▶ _DATA RECORDS_
- Opening Delimiter -

(** On the runs on which the collaborators return, [detect] ends with a
    rejection that leaves the host as it was, with an [AssertionError]
    (for a module whose name contains "openpose"), or with a response. *)
Lemma detect_outcomes m images res thr_a thr_b low_vram h :
  ((exists detail,
      detect cached_cn_preprocessors global_state m images res thr_a thr_b
             low_vram h = (inl (HTTPException 422 detail), h))
   \/ (exists h',
         detect cached_cn_preprocessors global_state m images res thr_a thr_b
                low_vram h = (inl AssertionError, h')
         /\ str_contains "openpose" (canonical global_state m) = true)
   \/ (exists resp h',
         detect cached_cn_preprocessors global_state m images res thr_a thr_b
                low_vram h = (inr resp, h')))
  /\ (forall key h',
        detect cached_cn_preprocessors global_state m images res thr_a thr_b
               low_vram h <> (inl (KeyError key), h'))
  /\ (forall var h',
        detect cached_cn_preprocessors global_state m images res thr_a thr_b
               low_vram h <> (inl (UnboundLocalError var), h')).
Proof.
  assert (D : (exists detail,
      detect cached_cn_preprocessors global_state m images res thr_a thr_b
             low_vram h = (inl (HTTPException 422 detail), h))
   \/ (exists h',
         detect cached_cn_preprocessors global_state m images res thr_a thr_b
                low_vram h = (inl AssertionError, h')
         /\ str_contains "openpose" (canonical global_state m) = true)
   \/ (exists resp h',
         detect cached_cn_preprocessors global_state m images res thr_a thr_b
                low_vram h = (inr resp, h'))).
  { destruct (cached_cn_preprocessors !! canonical global_state m)
      as [p |] eqn:Hp.
    2:{ left. eexists. now apply detect_not_available. }
    destruct (decide (canonical global_state m ∈ excluded_modules)) as [He | He].
    { left. eexists. apply detect_not_supported; [rewrite Hp; eauto | exact He]. }
    destruct images as [| i images].
    { left. eexists. apply detect_no_image; [rewrite Hp; eauto | exact He]. }
    right.
    destruct (str_contains "openpose" (canonical global_state m)) eqn:Ho.
    - destruct (runs_all_or_some
                  (detector_runs p
                     (checked_unit (canonical global_state m) res thr_a thr_b)
                     low_vram (i :: images) (world h))) as [F | X].
      + right.
        destruct (detect_ok cached_cn_preprocessors global_state m
                    (i :: images) res thr_a thr_b low_vram h p Hp He
                    ltac:(discriminate) (fun _ => F))
          as (resp & h1 & r & E1 & _).
        eauto.
      + left.
        destruct (detect_assertion cached_cn_preprocessors global_state m
                    (i :: images) res thr_a thr_b low_vram h p Hp He
                    ltac:(discriminate) Ho X) as [h1 E1].
        eauto.
    - right.
      destruct (detect_ok cached_cn_preprocessors global_state m
                  (i :: images) res thr_a thr_b low_vram h p Hp He
                  ltac:(discriminate)) as (resp & h1 & r & E1 & _).
      { rewrite Ho. discriminate. }
      eauto. }
  split; [exact D |].
  split; intros x h' E;
    destruct D as [(d & E1) | [(h1 & E1 & _) | (resp & h1 & E1)]];
    rewrite E1 in E; discriminate E.
Qed.

(** X2.  The two raises of the handler's own code that validation is
    there to prevent are never reached: the lookup
    [cached_cn_preprocessors[controlnet_module]] of line 142 finds its key,
    so [detect] raises no [KeyError], and the loop has run at least once
    when [is_image] is read at line 171, so the variable is never
    unbound.  (An exception a collaborator raises is not the handler's
    own and is outside this statement.) *)
Theorem detect_lookup_and_flag_safe m images res thr_a thr_b low_vram h :
  (forall key h',
     detect cached_cn_preprocessors global_state m images res thr_a thr_b
            low_vram h <> (inl (KeyError key), h'))
  /\ (forall var h',
        detect cached_cn_preprocessors global_state m images res thr_a thr_b
               low_vram h <> (inl (UnboundLocalError var), h')).
Proof.
  exact (proj2 (detect_outcomes m images res thr_a thr_b low_vram h)).
Qed.

(** X3.  Alias resolution is a single lookup: [detect] on a name behaves
    as [detect] with an empty alias table on the name the table gives for
    it.  The resolved name is not looked up again, so an alias of an alias
    is not followed. *)
Theorem detect_resolves_once m images res thr_a thr_b low_vram h :
  detect cached_cn_preprocessors global_state m images res thr_a thr_b
         low_vram h
  = detect cached_cn_preprocessors (without_aliases global_state)
           (canonical global_state m) images res thr_a thr_b low_vram h.
Proof.
  unfold detect. fold (canonical global_state m).
  cbn [without_aliases reverse_preprocessor_aliases cn_preprocessor_unloadable].
  rewrite lookup_empty. reflexivity.
Qed.

(** X4.  The host after a request that [detect] answers: the world is the
    one the runs of the preprocessor left, passed through the module's
    unload hook when it has one; the calls are the log line, the parameter
    object and its bound check, then for each image, in input order, its
    decoding followed by the call of the preprocessor, and last the unload
    hook, called once and only when the registry has one. *)
Theorem detect_host_after_success m images res thr_a thr_b low_vram h p :
  let name := canonical global_state m in
  let u := checked_unit name res thr_a thr_b in
  cached_cn_preprocessors !! name = Some p ->
  name ∉ excluded_modules ->
  images <> [] ->
  (str_contains "openpose" name = true ->
   Forall (fun r => callback_args r <> [])
          (detector_runs p u low_vram images (world h))) ->
  snd (detect cached_cn_preprocessors global_state m images res thr_a thr_b
              low_vram h)
  = {| world := unloaded global_state name
                  (world_after p u low_vram images (world h));
       calls := calls h ++ preamble_calls name images res thr_a thr_b
                ++ flat_map (fun i => [ToBase64Nparray i;
                                       processor_call name u low_vram i])
                            images
                ++ unload_calls global_state name |}.
Proof.
  intros name u Hp He Hi Hd.
  destruct (detect_run_eq m images res thr_a thr_b low_vram h p Hp He Hi Hd)
    as (r_last & _ & E).
  fold name u in E. rewrite E. reflexivity.
Qed.

(** X5.  When a run of a pose module leaves the callback sink empty,
    [detect] stops right after that run: the images after it are neither
    decoded nor processed, the unload hook is not called, and the world
    stays as the runs made so far left it. *)
Theorem detect_stops_at_silent_run m pre i post res thr_a thr_b low_vram h p :
  let name := canonical global_state m in
  let u := checked_unit name res thr_a thr_b in
  cached_cn_preprocessors !! name = Some p ->
  name ∉ excluded_modules ->
  str_contains "openpose" name = true ->
  Forall (fun r => callback_args r <> [])
         (detector_runs p u low_vram pre (world h)) ->
  callback_args (next_run p u low_vram pre i (world h)) = [] ->
  detect cached_cn_preprocessors global_state m (pre ++ i :: post) res thr_a
         thr_b low_vram h
  = (inl AssertionError,
     {| world := world_after p u low_vram (pre ++ [i]) (world h);
        calls := calls h
                 ++ preamble_calls name (pre ++ i :: post) res thr_a thr_b
                 ++ flat_map (fun j => [ToBase64Nparray j;
                                        processor_call name u low_vram j])
                             (pre ++ [i]) |}).
Proof.
  intros name u Hp He Ho Hpre Hi.
  rewrite (detect_validated cached_cn_preprocessors global_state m
             (pre ++ i :: post) res thr_a thr_b low_vram h p Hp He)
    by (destruct pre; discriminate).
  fold name. fold u.
  rewrite detect_loop_stops; [| exact Ho | exact Hpre | exact Hi].
  cbn [world calls]. rewrite <- app_assoc. reflexivity.
Qed.

(** X6.  A response of [detect] has one of three sets of keys: "info" and
    "images"; "info", "images" and "poses" (only for a module whose name
    contains "openpose"); or "info" and "tensor".  It never has "images"
    and "tensor" together, nor "poses" beside "tensor". *)
Theorem detect_response_keys m images res thr_a thr_b low_vram h resp h' :
  detect cached_cn_preprocessors global_state m images res thr_a thr_b
         low_vram h = (inr resp, h') ->
  (dom resp = ({[ "info"; "images" ]} : gset string)
   /\ str_contains "openpose" (canonical global_state m) = false)
  \/ (dom resp = ({[ "info"; "images"; "poses" ]} : gset string)
      /\ str_contains "openpose" (canonical global_state m) = true)
  \/ dom resp = ({[ "info"; "tensor" ]} : gset string).
Proof.
  intros E.
  destruct (detect_returns_inv m images res thr_a thr_b low_vram h resp h' E)
    as (p & Hp & He & Hi & Hd).
  destruct (detect_run_eq m images res thr_a thr_b low_vram h p Hp He Hi Hd)
    as (r_last & _ & E1).
  rewrite E1 in E. injection E as <- _. unfold detect_response, Response.
  destruct (is_image r_last).
  - destruct (str_contains "openpose" (canonical global_state m)).
    + right. left. split; [| reflexivity].
      rewrite !dom_insert_L, dom_singleton_L. set_solver.
    + left. split; [| reflexivity].
      rewrite !dom_insert_L, dom_singleton_L. set_solver.
  - right. right. rewrite !dom_insert_L, dom_singleton_L. set_solver.
Qed.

- Closing Delimiter -

▶ _EXERCISE OBJECTIVE_
Among the records above, repeat exactly the line with "exact (proj2 (detect_outcomes", the line with "Theorem detect_resolves_once m", and every line in between, and only those.

▶ _SOLUTION TO THIS TASK_
  exact (proj2 (detect_outcomes m images res thr_a thr_b low_vram h)).
Qed.

(** X3.  Alias resolution is a single lookup: [detect] on a name behaves
    as [detect] with an empty alias table on the name the table gives for
    it.  The resolved name is not looked up again, so an alias of an alias
    is not followed. *)
Theorem detect_resolves_once m images res thr_a thr_b low_vram h :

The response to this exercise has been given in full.